Bu cevap karşısında aslan kükrer ve kurdu cansız yere serer…..Tilki olayı yakından takip eder. Kendisine de aynı sorunun sorulacağını anlar. Hazırlanır…Düşünür….Eğer kokmuyor derse aslan, yağ çektiğini düşünüp sinirlenebilir. Başka bir cevap bulur. Aslan tilkiye sorar:

   ‘ Sen nasıl buldun burayı’

   ‘ İyi buldum kralım……’

   ‘ Koku var mı? ‘

   ‘ Kralım ben nezleyim, burnum koku almıyor.’

 

       Biz nerede yanlış yaptık diye kendilerine soru soranların, etraflarına bakıp nezle olanları, burnu koku almayanların kimler olduklarını bir an önce tespit etmeleri gerekmektedir. Kurnazca hareket edenler, belki istedikleri makam ve mevkileri kazanacaklardır ama, ev kokudan yaşanmaz hale geldiğinde, onlar da ister istemez o evi terk etmek zorunda kalacaklardır. Yattığı yerin koktuğunu aslan bilmez mi? Elbette bilir… Peki neden kokuyor mu diye kurda tilkiye sorma gereksinimi duyar? Bunun üzerinde durup düşünen, her zaman kazanacaktır diye düşünüyorum….

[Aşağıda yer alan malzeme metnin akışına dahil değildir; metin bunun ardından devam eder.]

(** * w3af audit plugin [csrf]: a shallow embedding of plugins/audit/csrf.py

    The plugin decides, for one recorded request/response pair, whether the
    endpoint lacks a working Referer check and a working anti-CSRF token.
    This file embeds the plugin's methods and proves properties of them.

    Conventions of the embedding.
    - Python [str] values are [string]s of bytes; [isdigit], [islower] and
      [isupper] are the byte-string versions (the ranges 0-9, a-z, A-Z).
    - A Python exception is the [Raise] outcome of [result].
    - Methods that log, send requests or report to the knowledge base run in
      the monad [M]: they produce the list of events they performed, in
      order, and an outcome. *)

From Stdlib Require Import ZArith QArith Ascii String Reals Lra.
From stdpp Require Import gmap strings list fin_maps.

Local Open Scope string_scope.
Local Open Scope list_scope.

(** ** Exceptions and outcomes *)

Inductive exn : Type :=
| ValueError (msg : string)          (* raised by math.log on 0 *)
| SendError (msg : string).          (* raised by the url opener *)

Inductive result (A : Type) : Type :=
| Ok (a : A)
| Raise (e : exn).
Arguments Ok {A} a.
Arguments Raise {A} e.

(** ** The entropy token classifier *)

Definition COMMON_CSRF_NAMES : list string :=
  [ "csrf_token"; "token"; "csrf" ].

(** [i.isdigit()], [i.islower()], [i.isupper()] for one byte. *)
Definition isdigit (i : ascii) : bool :=
  let n := nat_of_ascii i in (48 <=? n)%nat && (n <=? 57)%nat.
Definition islower (i : ascii) : bool :=
  let n := nat_of_ascii i in (97 <=? n)%nat && (n <=? 122)%nat.
Definition isupper (i : ascii) : bool :=
  let n := nat_of_ascii i in (65 <=? n)%nat && (n <=? 90)%nat.
Definition is_space (i : ascii) : bool :=
  bool_decide (i = " "%char).

(** The four flags the character loop of [is_csrf_token] maintains. *)
Record char_flags : Type := CharFlags {
  total_digit : bool;
  total_lower : bool;
  total_upper : bool;
  total_spaces : bool
}.
(** ** Transactions

    The body of [stm.Atomically] runs on a snapshot of the variables and
    either falls off its end, leaves through [tx.Return], blocks in
    [tx.Retry], or panics. [R] is the type handed to [tx.Return]. *)
Inductive TxResult (R A : Type) : Type :=
| Next (a : A) (i : Instance)
| Returned (r : R) (i : Instance)
| Retry
| Panic (msg : string).
Arguments Next {R A} a i.
Arguments Returned {R A} r i.
Arguments Retry {R A}.
Arguments Panic {R A} msg.

Definition Tx (R A : Type) : Type := Instance -> TxResult R A.

Definition tx_pure {R A} (a : A) : Tx R A := fun i => Next a i.

Definition tx_bind {R A B} (t : Tx R A) (k : A -> Tx R B) : Tx R B :=
  fun i =>
    match t i with
    | Next a i' => k a i'
    | Returned r i' => Returned r i'
    | Retry => Retry
    | Panic msg => Panic msg
    end.

Notation "'let*' x ':=' t 'in' k" := (tx_bind t (fun x => k))
  (at level 10, x name, t at level 100, k at level 200, only parsing).
Notation "t '>>' k" := (tx_bind t (fun _ => k))
  (at level 100, k at level 200, right associativity, only parsing).

(** [tx.Get(v)] and [tx.Set(v, x)], one variable per record field. *)
Definition tx_Get {R A} (var : Instance -> A) : Tx R A := fun i => Next (var i) i.
Definition tx_Set {R A} (upd : A -> Instance -> Instance) (x : A) : Tx R unit :=
  fun i => Next tt (upd x i).
Definition tx_Return {R A} (r : R) : Tx R A := fun i => Returned r i.
Definition tx_Retry {R A} : Tx R A := fun _ => Retry.
Definition tx_panic {R A} (msg : string) : Tx R A := fun _ => Panic msg.

(** What [stm.Atomically] hands back: the writes are committed together
    with the value given to [tx.Return] (none when the body ends), or the
    transaction stays blocked, or the panic propagates. *)
Inductive Outcome (R : Type) : Type :=
| Committed (r : option R) (i : Instance)
| Blocked
| Panicked (msg : string).
Arguments Committed {R} r i.
Arguments Blocked {R}.
Arguments Panicked {R} msg.

Definition Atomically {R} (body : Tx R unit) (i : Instance) : Outcome R :=
  match body i with
  | Next _ i' => Committed None i'
  | Returned r i' => Committed (Some r) i'
  | Retry => Blocked
  | Panic msg => Panicked msg
  end.

(** State after a transaction that can neither block nor panic. *)
Definition commit {R} (body : Tx R unit) (i : Instance) : Instance :=
  match Atomically body i with
  | Committed _ i' => i'
  | _ => i
  end.

(** ** Map-to-set helpers, generic in the key as in the source *)

Section MapToSet.
Context {K : Type} `{Countable K}.

(** [func deleteFromMapToSet(m, mapKey, setElem) (Mappish, bool)] *)
Definition deleteFromMapToSet (m : gmap K entryHandleSet) (mapKey : K)
    (setElem : EntryHandle) : gmap K entryHandleSet * bool :=
  match m !! mapKey with
  | None => (m, true)
  | Some s0 =>
      let s := s0 ∖ {[setElem]} in
      if Z.of_nat (size s) =? 0 then (delete mapKey m, true)
      else (<[mapKey := s]> m, false)
  end.

(** [func addToMapToSet(m, mapKey, setElem) Mappish] *)
Definition addToMapToSet (m : gmap K entryHandleSet) (mapKey : K)
    (setElem : EntryHandle) : gmap K entryHandleSet :=
  let s := match m !! mapKey with
           | Some s0 => s0 ∪ {[setElem]}
           | None => (∅ : entryHandleSet) ∪ {[setElem]}
           end in
  <[mapKey := s]> m.
End MapToSet.

(** [stmutil.GetLeft] *)
Definition GetLeft {A B} (p : A * B) : A := fst p.

(** ** The sorted map of waiters by priority

    [stmutil.NewSortedMap(less)] is a map whose iteration follows [less];
    [NewInstance] passes [l.(priority) > r.(priority)]. The contents are a
    [gmap]; [Iter] lists the keys in comparator order, and [First] is
    [iter.First]: the first value the iteration yields, if any. *)
Definition priorityLess (l r : priority) : bool := bool_decide (l > r).

Fixpoint insertBy {A} (less : A -> A -> bool) (k : A) (l : list A) : list A :=
  match l with
  | [] => [k]
  | k' :: l' => if less k k' then k :: l else k' :: insertBy less k l'
  end.

Definition sortBy {A} (less : A -> A -> bool) (l : list A) : list A :=
  foldr (insertBy less) [] l.

Definition Iter {V} (m : gmap priority V) : list priority :=
  sortBy priorityLess (elements (dom m)).

Definition First {A} (it : list A) : option A := head it.

(** ** Operations of [Instance] *)

(** [func NewInstance() *Instance] *)
Definition NewInstance : Instance :=
  {| maxEntries := Z.shiftl 1 14;
     noMaxEntries := false;
     Timeout := fun _ => 30 * 1000000000;
     entries := ∅;
     waitersByPriority := ∅;
     waitersByReason := ∅;
     waitersByEntry := ∅;
     waiters := ∅ |}.

(** [func (i *Instance) SetNoMaxEntries()]: [stm.AtomicSet] is a
    transaction with one write. *)
Definition SetNoMaxEntries (i : Instance) : Instance :=
  commit (R := unit) (tx_Set set_noMaxEntries true) i.

(** [func (i *Instance) SetMaxEntries(max int)] *)
Definition SetMaxEntries (max : Z) (i : Instance) : Instance :=
  commit (R := unit)
    (tx_Set set_noMaxEntries false >>
     tx_Set set_maxEntries max) i.

(** [func (i *Instance) remove(eh *EntryHandle)] *)
Definition remove (eh : EntryHandle) (i : Instance) : Instance :=
  commit (R := unit)
    (let* m := tx_Get entries in
     let es := fst (deleteFromMapToSet m (eh_e eh) eh) in
     tx_Set set_entries es) i.

(** [func (i *Instance) deleteWaiter(eh *EntryHandle, tx *stm.Tx)] *)
Definition deleteWaiter {R} (eh : EntryHandle) : Tx R unit :=
  let* ws := tx_Get waiters in
  tx_Set set_waiters (ws ∖ {[eh]}) >>
  let* byP := tx_Get waitersByPriority in
  tx_Set set_waitersByPriority
    (GetLeft (deleteFromMapToSet byP (eh_priority eh) eh)) >>
  let* byR := tx_Get waitersByReason in
  tx_Set set_waitersByReason
    (GetLeft (deleteFromMapToSet byR (eh_reason eh) eh)) >>
  let* byE := tx_Get waitersByEntry in
  tx_Set set_waitersByEntry
    (GetLeft (deleteFromMapToSet byE (eh_e eh) eh)).

(** [func (i *Instance) addWaiter(eh *EntryHandle)] *)
Definition addWaiter (eh : EntryHandle) (i : Instance) : Instance :=
  commit (R := unit)
    (let* byP := tx_Get waitersByPriority in
     tx_Set set_waitersByPriority (addToMapToSet byP (eh_priority eh) eh) >>
     let* byR := tx_Get waitersByReason in
     tx_Set set_waitersByReason (addToMapToSet byR (eh_reason eh) eh) >>
     let* byE := tx_Get waitersByEntry in
     tx_Set set_waitersByEntry (addToMapToSet byE (eh_e eh) eh) >>
     let* ws := tx_Get waiters in
     tx_Set set_waiters (ws ∪ {[eh]})) i.

(** [haveRoom := noMaxEntries || es.Len() < maxEntries] *)
Definition haveRoom (noMax : bool) (es : gmap Entry entryHandleSet) (max : Z) : bool :=
  noMax || (Z.of_nat (size es) <? max).

(** The three transactions of [Wait], in program order: [Wait] builds the
    handle and registers it ([addWaiter]); then runs the admission
    transaction below, which blocks and is re-run until it returns; then
    deregisters the handle ([waitCleanup]). [ctxDone] is the value of the
    variable of [stmutil.ContextDoneVar(ctx)] in the snapshot;
    [tx.Return] leaves the transaction at once. *)
Definition waitTx (eh : EntryHandle) (ctxDone : bool) : Tx bool unit :=
  let e := eh_e eh in
  let p := eh_priority eh in
  let* es := tx_Get entries in
  match es !! e with
  | Some s => tx_Set set_entries (<[e := s ∪ {[eh]}]> es) >> tx_Return true
  | None => tx_pure tt
  end >>
  let* noMax := tx_Get noMaxEntries in
  let* max := tx_Get maxEntries in
  let haveRoom := haveRoom noMax es max in
  let* byP := tx_Get waitersByPriority in
  match First (Iter byP) with
  | None => tx_panic "y u no waiting"
  | Some topPrio =>
      (if haveRoom && (p =? topPrio)
       then tx_Set set_entries (addToMapToSet es e eh) >> tx_Return true
       else tx_pure tt) >>
      (if ctxDone then tx_Return false else tx_pure tt) >>
      tx_Retry
  end.

(** The deregistration transaction that ends [Wait]. *)
Definition waitCleanup (eh : EntryHandle) (i : Instance) : Instance :=
  commit (R := unit) (deleteWaiter eh) i.

Arguments SetNoMaxEntries : simpl never.
Arguments SetMaxEntries : simpl never.
Arguments remove : simpl never.
Arguments addWaiter : simpl never.
Arguments waitTx : simpl never.
Arguments waitCleanup : simpl never.

(** [if !success { eh = nil }; return] *)
Definition waitResult (eh : EntryHandle) (success : bool) : option EntryHandle :=
  if success then Some eh else None.

(** [eh = &EntryHandle{reason: reason, e: e, i: i, priority: p, created:
    time.Now()}], allocated at [addr]. *)
Definition newEntryHandle (addr : positive) (e : Entry) (r : reason) (p : priority)
    (now : Z) : EntryHandle :=
  mkEntryHandle addr r e p now.

(** [func (i *Instance) Wait(ctx, e, reason, p) (eh *EntryHandle)], run
    without any other caller in between: the handle is built and
    registered, the admission transaction runs once on the result, and if
    it returns the handle is deregistered and the result handed back. A
    blocked transaction leaves the call registered. *)
Inductive WaitOutcome : Type :=
| WaitReturns (r : option EntryHandle) (i : Instance)
| WaitBlocks (i : Instance)
| WaitPanics (msg : string).

Definition Wait (addr : positive) (now : Z) (ctxDone : bool) (e : Entry)
    (r : reason) (p : priority) (i : Instance) : WaitOutcome :=
  let eh := newEntryHandle addr e r p now in
  let i1 := addWaiter eh i in
  match Atomically (waitTx eh ctxDone) i1 with
  | Committed (Some success) i2 => WaitReturns (waitResult eh success) (waitCleanup eh i2)
  | Committed None _ => WaitPanics "interface conversion: interface {} is nil, not bool"
  | Blocked => WaitBlocks i1
  | Panicked msg => WaitPanics msg
  end.

(** [func (i *Instance) WaitDefault(ctx, e)] *)
Definition WaitDefault (addr : positive) (now : Z) (ctxDone : bool) (e : Entry)
    (i : Instance) : WaitOutcome :=
  Wait addr now ctxDone e "" 0 i.

Definition returned (o : WaitOutcome) : option (option EntryHandle) :=
  match o with WaitReturns r _ => Some r | _ => None end.

Definition stateAfter (o : WaitOutcome) : option Instance :=
  match o with WaitReturns _ i | WaitBlocks i => Some i | WaitPanics _ => None end.

(** ** The system: one instance and the [Wait] calls made on it

    Every transaction is one atomic step; callers interleave between
    steps. A call of [Wait] is identified by the handle it allocates and
    is in one of three places of the function body; a handle that was
    granted is later taken out of the entries table. *)
Inductive Pc : Type :=
| Pending                     (* registered, admission transaction not yet returned *)
| Decided (success : bool)    (* admission transaction returned [success] *)
| Finished (success : bool)   (* deregistered; [Wait] returned [waitResult eh success] *)
| Removed.                    (* granted, returned, and removed at least once *)

Record Call := mkCall {
  pc : Pc;
  call_ctxDone : bool;        (* has the context of this call completed *)
}.

#[global] Instance Pc_eq_dec : EqDecision Pc.
Proof. solve_decision. Defined.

       Aslanda olsanız, kralda olsanız, ev reisi, esnaf veya başkan olsanız…. Evet evet başkan dahi olsanız, makam odanız kokuyor olsa ve bu durumu arkadaşınız size söylemiyorsa, ya da arkadaşınız nezleyim diyorsa, o arkadaşınızın bile samimiyetine güven, duymamanız gerekmektedir. Duymak istediklerinizi söyleyenle değil, duymanız gerekenleri söyleyebilen, cesur insanlarla oturup kalkmalısınız. Yoksa her daim başarısız olacağınızı unutmamalısınız.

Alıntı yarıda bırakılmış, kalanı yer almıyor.